Extracted information:

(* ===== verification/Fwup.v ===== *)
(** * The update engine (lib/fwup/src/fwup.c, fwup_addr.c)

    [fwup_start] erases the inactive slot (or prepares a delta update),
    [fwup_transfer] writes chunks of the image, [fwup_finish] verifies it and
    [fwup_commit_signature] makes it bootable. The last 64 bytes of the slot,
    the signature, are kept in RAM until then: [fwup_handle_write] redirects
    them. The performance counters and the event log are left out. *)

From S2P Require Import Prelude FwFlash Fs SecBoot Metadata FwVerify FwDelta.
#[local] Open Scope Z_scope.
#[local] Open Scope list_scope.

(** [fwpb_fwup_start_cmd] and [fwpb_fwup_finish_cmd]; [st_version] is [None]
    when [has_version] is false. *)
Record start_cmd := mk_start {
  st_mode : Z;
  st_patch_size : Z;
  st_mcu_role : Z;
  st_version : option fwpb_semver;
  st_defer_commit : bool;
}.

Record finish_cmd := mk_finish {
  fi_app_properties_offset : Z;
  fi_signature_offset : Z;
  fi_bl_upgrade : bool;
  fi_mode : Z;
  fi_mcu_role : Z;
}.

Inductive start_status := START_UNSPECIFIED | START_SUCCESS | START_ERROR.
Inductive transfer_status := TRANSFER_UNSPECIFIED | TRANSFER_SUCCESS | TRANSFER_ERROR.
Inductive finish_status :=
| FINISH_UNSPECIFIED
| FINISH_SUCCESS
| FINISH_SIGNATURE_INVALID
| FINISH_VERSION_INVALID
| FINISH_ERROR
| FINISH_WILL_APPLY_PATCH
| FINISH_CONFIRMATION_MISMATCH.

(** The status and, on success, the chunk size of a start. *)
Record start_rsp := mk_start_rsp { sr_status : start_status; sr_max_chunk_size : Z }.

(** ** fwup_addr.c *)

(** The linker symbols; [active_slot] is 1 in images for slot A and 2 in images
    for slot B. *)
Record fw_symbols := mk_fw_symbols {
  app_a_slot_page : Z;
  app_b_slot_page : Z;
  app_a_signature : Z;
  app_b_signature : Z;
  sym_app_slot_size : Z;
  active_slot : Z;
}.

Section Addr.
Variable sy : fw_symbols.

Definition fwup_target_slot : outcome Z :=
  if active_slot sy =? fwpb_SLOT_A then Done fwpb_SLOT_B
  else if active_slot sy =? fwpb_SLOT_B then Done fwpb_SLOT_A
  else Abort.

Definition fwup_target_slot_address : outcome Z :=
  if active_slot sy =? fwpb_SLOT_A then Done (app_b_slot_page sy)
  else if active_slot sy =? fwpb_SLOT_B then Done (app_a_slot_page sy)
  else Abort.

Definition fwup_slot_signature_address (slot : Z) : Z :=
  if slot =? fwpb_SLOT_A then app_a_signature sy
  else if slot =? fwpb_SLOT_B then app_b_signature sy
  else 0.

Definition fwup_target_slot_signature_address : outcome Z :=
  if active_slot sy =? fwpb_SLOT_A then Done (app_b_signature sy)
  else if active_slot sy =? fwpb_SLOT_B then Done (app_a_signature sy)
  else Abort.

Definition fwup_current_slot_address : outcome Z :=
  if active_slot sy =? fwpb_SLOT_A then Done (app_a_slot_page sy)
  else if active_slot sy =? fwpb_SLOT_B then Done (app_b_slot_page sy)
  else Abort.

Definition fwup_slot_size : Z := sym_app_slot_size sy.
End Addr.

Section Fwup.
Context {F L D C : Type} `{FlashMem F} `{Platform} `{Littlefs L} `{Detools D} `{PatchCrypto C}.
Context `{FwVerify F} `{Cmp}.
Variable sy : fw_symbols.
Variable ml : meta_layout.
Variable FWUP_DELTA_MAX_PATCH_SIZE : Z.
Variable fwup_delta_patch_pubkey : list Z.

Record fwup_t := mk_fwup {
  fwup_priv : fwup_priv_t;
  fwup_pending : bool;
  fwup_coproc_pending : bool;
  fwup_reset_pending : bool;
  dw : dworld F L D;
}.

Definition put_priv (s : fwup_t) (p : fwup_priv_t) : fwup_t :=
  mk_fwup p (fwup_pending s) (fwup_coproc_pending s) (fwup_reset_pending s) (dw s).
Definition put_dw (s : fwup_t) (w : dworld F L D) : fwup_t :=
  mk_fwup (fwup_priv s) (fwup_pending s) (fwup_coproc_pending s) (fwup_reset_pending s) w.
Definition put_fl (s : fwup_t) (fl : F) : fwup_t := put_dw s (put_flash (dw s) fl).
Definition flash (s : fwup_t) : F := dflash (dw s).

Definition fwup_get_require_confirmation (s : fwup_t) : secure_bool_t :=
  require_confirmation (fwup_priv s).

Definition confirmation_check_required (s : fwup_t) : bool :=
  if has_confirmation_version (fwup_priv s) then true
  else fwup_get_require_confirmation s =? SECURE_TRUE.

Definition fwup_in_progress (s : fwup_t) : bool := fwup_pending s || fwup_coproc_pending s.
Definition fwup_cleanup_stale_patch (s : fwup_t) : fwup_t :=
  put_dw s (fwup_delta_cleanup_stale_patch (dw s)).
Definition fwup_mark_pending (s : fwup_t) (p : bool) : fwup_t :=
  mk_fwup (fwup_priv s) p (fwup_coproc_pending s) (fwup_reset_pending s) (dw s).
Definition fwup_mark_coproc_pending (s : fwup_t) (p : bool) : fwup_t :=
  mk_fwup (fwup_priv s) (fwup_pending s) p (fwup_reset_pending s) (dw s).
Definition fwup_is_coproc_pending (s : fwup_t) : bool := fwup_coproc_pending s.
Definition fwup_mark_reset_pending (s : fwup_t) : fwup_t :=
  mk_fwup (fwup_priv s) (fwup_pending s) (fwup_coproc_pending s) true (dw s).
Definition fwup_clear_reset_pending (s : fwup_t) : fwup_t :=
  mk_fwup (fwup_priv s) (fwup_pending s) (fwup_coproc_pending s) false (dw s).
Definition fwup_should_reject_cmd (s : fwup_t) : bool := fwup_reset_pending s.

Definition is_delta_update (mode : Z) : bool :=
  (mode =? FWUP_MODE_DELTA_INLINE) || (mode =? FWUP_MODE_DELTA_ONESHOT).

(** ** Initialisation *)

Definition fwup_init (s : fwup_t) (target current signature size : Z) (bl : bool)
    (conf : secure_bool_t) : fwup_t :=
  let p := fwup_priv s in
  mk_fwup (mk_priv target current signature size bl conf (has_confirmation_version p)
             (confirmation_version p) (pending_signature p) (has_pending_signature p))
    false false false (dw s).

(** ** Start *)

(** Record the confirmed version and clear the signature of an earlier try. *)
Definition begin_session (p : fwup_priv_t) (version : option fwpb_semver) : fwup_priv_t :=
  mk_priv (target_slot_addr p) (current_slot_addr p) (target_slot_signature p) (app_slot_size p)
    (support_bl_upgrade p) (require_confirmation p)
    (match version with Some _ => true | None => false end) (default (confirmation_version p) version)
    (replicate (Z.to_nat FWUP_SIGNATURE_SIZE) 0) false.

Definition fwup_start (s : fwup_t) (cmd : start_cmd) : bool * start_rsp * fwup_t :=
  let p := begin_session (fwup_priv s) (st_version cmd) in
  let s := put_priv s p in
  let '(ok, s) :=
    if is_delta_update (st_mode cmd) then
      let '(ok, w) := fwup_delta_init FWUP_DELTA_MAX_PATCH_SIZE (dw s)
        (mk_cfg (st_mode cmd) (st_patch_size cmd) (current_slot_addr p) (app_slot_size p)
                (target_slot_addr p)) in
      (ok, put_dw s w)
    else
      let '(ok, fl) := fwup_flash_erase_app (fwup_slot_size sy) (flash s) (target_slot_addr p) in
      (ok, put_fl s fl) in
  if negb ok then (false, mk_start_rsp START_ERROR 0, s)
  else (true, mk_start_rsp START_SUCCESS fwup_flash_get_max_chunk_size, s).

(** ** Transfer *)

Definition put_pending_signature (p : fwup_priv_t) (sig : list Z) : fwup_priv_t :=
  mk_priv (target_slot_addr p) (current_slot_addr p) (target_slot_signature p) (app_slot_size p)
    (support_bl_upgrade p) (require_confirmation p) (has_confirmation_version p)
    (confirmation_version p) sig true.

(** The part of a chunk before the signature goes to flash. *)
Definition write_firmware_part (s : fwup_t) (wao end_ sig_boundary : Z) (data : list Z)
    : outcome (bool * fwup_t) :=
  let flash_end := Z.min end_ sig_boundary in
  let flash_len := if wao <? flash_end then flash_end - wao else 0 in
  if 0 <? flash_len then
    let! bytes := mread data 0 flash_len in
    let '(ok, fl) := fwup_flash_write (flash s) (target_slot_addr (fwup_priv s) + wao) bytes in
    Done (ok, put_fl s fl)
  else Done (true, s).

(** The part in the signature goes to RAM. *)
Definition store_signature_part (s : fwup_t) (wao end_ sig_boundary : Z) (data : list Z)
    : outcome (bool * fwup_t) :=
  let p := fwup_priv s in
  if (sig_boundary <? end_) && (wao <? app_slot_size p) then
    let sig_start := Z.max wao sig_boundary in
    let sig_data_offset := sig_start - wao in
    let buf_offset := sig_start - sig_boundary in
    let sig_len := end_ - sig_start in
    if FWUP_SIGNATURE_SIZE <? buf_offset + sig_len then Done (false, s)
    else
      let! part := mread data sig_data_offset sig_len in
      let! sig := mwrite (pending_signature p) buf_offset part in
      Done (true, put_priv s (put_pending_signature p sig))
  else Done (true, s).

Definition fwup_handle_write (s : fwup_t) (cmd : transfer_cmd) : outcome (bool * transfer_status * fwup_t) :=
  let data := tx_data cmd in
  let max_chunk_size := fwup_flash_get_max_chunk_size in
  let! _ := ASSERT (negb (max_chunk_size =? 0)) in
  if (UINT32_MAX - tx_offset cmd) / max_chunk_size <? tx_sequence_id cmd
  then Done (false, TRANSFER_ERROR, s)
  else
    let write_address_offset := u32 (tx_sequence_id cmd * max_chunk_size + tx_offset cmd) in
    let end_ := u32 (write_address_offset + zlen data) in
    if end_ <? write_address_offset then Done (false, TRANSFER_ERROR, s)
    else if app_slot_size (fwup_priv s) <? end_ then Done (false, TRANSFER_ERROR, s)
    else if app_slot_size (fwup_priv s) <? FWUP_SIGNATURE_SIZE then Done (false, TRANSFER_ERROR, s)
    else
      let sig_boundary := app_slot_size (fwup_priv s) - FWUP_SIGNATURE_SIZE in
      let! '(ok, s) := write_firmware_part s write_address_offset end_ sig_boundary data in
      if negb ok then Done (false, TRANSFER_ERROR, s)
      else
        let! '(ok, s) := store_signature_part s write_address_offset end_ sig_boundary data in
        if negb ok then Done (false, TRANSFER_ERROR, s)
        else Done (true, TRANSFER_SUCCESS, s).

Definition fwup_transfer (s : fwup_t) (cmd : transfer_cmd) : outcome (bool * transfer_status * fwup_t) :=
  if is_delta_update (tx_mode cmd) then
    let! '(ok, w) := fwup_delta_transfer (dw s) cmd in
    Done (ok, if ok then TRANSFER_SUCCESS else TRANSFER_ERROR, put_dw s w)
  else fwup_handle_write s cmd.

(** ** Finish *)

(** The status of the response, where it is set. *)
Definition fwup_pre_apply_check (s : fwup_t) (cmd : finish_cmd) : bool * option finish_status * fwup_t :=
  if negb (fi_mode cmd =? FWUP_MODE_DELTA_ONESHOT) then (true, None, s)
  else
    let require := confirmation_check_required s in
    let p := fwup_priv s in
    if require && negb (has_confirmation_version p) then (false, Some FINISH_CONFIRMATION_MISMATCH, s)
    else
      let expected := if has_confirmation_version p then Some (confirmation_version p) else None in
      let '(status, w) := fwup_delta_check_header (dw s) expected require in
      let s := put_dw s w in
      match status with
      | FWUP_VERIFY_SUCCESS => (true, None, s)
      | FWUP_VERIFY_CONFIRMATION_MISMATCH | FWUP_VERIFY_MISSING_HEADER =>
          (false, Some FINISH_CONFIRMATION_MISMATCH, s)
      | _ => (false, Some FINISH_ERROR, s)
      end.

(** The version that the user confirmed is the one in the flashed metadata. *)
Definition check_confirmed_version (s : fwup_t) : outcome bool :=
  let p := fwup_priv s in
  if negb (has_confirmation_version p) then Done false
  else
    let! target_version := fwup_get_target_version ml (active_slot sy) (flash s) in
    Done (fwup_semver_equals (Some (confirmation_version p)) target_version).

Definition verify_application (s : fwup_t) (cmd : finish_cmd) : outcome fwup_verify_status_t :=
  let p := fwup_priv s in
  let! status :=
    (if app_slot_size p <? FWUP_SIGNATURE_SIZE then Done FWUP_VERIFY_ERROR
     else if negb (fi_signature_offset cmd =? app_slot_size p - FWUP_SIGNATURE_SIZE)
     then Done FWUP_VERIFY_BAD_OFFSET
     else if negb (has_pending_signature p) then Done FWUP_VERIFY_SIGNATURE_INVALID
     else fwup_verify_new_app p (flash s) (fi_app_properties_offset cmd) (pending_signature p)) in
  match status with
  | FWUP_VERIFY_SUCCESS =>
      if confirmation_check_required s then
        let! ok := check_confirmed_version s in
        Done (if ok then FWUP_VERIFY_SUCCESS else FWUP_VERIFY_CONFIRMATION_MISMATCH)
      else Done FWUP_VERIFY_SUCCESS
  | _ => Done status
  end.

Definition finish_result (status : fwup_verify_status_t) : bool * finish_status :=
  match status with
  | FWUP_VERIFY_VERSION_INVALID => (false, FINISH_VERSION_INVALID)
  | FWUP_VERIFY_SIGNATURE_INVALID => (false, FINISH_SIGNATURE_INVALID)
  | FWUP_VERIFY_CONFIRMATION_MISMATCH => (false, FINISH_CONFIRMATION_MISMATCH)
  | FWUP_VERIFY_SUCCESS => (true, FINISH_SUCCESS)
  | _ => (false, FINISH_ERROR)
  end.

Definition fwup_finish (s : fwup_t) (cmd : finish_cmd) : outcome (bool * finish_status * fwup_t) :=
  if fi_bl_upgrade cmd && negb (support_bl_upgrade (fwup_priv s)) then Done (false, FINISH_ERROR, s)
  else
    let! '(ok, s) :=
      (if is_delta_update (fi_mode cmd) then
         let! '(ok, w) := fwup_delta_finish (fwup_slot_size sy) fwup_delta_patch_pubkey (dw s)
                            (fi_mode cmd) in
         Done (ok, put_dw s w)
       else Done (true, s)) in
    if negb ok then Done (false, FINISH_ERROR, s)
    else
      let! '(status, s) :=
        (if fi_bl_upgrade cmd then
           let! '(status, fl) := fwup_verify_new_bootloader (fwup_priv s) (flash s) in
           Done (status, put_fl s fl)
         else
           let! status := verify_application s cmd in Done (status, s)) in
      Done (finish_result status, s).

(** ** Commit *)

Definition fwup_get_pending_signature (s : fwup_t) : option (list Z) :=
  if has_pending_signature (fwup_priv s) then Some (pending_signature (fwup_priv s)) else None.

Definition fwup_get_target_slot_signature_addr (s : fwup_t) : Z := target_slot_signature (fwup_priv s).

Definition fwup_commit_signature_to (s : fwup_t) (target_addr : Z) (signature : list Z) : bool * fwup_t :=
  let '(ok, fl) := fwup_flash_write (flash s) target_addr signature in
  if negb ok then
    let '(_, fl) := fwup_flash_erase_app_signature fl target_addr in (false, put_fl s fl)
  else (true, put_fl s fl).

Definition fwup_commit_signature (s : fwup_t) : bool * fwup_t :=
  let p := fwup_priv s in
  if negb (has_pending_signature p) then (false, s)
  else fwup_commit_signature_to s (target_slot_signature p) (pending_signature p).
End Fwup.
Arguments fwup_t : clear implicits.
--
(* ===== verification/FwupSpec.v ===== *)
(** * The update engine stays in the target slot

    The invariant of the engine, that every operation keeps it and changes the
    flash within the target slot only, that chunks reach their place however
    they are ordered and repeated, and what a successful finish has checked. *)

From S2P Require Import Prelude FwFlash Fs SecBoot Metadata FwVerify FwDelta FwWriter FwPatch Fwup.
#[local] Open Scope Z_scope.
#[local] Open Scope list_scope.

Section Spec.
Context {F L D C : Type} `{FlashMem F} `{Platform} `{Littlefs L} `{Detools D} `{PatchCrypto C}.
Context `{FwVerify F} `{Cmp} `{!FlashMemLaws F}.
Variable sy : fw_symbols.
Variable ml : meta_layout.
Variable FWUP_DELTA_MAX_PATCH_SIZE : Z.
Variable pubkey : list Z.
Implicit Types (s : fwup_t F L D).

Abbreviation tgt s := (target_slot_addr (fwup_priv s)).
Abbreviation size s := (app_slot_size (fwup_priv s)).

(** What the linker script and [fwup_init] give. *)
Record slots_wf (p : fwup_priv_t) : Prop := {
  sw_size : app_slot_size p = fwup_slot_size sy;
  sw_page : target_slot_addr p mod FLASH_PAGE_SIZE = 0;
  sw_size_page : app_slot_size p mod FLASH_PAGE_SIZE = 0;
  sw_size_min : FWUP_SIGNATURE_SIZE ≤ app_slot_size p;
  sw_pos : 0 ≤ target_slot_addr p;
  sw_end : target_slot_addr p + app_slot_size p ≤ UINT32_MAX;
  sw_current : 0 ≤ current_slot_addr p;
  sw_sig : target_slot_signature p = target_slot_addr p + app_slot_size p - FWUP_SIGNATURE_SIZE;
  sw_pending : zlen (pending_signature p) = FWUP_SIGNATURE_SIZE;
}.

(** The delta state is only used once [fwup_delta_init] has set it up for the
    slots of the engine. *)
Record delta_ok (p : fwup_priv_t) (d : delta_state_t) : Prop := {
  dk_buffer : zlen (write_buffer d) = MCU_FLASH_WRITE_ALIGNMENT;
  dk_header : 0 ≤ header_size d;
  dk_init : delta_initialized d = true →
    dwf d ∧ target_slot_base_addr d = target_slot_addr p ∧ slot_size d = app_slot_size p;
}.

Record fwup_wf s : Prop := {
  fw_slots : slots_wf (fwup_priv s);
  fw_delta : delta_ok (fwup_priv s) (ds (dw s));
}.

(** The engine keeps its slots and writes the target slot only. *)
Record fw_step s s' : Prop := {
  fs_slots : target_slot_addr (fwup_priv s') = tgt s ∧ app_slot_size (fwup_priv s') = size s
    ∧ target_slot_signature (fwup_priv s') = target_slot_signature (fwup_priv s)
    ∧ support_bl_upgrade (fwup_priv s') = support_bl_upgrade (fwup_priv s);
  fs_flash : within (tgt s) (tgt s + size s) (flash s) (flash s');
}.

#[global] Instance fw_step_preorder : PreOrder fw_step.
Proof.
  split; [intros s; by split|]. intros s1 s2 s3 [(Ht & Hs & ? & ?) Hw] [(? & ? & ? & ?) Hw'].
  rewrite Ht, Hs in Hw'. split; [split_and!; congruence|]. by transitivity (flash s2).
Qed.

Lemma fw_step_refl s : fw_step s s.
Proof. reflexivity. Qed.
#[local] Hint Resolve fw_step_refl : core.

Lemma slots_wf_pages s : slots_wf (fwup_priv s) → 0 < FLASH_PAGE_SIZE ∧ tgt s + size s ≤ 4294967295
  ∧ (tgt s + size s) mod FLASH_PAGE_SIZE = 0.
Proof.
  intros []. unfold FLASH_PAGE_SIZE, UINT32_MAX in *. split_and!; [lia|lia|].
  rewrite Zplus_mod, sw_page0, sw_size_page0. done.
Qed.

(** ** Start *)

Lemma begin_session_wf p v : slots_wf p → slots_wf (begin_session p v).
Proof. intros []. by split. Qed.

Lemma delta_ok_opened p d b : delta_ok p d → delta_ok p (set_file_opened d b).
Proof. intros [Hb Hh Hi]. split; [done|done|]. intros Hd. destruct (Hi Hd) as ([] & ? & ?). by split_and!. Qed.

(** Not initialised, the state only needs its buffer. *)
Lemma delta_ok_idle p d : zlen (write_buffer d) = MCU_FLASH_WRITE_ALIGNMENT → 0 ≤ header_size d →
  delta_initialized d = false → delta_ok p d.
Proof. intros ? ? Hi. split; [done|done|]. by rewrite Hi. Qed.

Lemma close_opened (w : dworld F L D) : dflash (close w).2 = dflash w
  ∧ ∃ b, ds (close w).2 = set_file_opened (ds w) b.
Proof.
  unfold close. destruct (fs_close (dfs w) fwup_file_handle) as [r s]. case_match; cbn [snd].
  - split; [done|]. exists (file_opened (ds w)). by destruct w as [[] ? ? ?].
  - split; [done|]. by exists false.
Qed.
---
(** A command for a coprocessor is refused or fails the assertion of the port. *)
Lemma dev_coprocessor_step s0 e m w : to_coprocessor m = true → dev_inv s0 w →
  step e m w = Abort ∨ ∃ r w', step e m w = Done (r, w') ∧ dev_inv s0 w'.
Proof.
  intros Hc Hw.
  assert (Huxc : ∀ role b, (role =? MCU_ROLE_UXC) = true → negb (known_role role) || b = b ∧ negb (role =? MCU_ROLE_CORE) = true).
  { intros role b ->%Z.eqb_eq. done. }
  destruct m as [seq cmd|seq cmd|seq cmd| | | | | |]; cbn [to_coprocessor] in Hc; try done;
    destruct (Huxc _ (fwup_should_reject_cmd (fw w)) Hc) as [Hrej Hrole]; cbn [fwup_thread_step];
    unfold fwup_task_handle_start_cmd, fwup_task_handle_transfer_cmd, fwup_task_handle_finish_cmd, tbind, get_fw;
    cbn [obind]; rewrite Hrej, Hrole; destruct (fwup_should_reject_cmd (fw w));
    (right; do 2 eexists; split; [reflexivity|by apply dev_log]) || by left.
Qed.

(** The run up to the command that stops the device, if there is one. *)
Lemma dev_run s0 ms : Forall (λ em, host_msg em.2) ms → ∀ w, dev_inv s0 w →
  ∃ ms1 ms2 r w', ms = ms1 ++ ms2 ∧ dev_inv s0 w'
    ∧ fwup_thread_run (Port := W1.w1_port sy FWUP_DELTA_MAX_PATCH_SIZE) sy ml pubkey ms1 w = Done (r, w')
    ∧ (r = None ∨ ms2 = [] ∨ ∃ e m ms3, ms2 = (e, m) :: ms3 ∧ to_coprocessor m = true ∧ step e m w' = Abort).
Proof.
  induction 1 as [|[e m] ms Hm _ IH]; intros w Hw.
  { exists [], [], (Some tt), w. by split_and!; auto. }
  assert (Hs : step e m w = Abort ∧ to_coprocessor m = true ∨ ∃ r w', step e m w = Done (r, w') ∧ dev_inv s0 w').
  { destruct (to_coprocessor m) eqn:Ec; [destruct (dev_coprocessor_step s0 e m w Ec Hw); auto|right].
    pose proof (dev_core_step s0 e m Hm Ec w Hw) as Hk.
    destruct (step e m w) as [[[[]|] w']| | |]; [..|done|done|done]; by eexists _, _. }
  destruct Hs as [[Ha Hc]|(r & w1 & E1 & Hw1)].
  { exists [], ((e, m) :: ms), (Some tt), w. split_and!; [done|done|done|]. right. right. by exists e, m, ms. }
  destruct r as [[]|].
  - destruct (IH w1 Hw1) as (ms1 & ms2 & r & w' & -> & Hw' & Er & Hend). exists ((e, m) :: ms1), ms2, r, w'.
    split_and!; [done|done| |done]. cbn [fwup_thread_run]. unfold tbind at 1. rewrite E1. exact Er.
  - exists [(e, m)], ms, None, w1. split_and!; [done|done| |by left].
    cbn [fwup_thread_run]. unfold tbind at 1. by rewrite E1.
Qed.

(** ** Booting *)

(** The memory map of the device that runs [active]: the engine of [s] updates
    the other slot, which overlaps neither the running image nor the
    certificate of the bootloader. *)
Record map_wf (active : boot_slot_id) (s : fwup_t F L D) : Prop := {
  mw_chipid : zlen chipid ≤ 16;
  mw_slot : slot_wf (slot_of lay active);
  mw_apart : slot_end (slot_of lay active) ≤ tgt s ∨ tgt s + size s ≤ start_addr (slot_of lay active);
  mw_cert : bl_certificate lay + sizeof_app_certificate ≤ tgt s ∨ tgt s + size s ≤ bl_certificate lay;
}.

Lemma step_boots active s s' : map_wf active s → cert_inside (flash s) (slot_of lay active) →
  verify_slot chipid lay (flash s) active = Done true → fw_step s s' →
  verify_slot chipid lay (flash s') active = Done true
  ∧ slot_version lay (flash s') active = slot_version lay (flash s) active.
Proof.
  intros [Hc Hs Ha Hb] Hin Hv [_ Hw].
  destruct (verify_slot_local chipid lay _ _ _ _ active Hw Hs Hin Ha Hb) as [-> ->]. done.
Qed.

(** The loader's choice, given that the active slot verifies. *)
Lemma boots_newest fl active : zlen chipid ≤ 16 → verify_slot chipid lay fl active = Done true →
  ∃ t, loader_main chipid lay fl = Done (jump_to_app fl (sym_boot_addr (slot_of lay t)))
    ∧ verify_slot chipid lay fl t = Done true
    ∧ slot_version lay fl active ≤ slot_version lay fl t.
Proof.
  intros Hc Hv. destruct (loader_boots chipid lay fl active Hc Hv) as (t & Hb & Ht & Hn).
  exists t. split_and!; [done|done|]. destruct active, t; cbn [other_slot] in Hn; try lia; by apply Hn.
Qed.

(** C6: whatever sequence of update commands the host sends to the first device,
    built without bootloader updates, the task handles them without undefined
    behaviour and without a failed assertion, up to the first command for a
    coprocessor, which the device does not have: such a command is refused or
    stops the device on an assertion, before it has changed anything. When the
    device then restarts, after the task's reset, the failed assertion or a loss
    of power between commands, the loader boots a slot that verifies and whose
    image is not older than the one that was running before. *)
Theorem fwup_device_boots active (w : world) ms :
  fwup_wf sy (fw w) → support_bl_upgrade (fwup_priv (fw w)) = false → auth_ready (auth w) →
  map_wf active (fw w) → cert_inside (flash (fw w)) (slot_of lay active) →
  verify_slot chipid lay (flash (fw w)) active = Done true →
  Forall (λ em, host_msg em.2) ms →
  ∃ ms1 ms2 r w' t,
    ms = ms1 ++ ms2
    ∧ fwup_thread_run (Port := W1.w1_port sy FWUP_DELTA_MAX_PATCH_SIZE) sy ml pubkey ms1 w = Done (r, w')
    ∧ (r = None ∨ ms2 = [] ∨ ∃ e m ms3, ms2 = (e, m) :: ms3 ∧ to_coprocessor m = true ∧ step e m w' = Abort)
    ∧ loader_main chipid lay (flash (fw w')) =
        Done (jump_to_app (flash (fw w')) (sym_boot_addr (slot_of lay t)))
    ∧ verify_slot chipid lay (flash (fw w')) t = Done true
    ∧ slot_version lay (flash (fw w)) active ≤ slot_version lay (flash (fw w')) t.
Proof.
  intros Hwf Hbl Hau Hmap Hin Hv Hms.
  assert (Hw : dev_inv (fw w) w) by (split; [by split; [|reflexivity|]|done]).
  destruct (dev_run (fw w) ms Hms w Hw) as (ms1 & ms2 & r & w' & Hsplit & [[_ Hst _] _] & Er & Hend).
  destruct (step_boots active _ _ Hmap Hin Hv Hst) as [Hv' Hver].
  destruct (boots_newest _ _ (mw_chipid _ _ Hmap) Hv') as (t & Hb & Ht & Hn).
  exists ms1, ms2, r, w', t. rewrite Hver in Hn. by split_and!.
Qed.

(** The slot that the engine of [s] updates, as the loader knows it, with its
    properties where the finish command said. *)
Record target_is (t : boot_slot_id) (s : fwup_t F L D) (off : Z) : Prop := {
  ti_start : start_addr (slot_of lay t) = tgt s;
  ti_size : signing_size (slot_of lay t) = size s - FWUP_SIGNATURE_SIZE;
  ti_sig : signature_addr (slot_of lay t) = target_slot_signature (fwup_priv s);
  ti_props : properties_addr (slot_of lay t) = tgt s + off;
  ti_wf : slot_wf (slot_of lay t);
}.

What the task asks:
Transcribe each line of the data above, unaltered, from the one where "assert (Hs : step" appears to the one where "pose proof (dev_core_step" appears, inclusive of both.

Response to this task:
  assert (Hs : step e m w = Abort ∧ to_coprocessor m = true ∨ ∃ r w', step e m w = Done (r, w') ∧ dev_inv s0 w').
  { destruct (to_coprocessor m) eqn:Ec; [destruct (dev_coprocessor_step s0 e m w Ec Hw); auto|right].
    pose proof (dev_core_step s0 e m Hm Ec w Hw) as Hk.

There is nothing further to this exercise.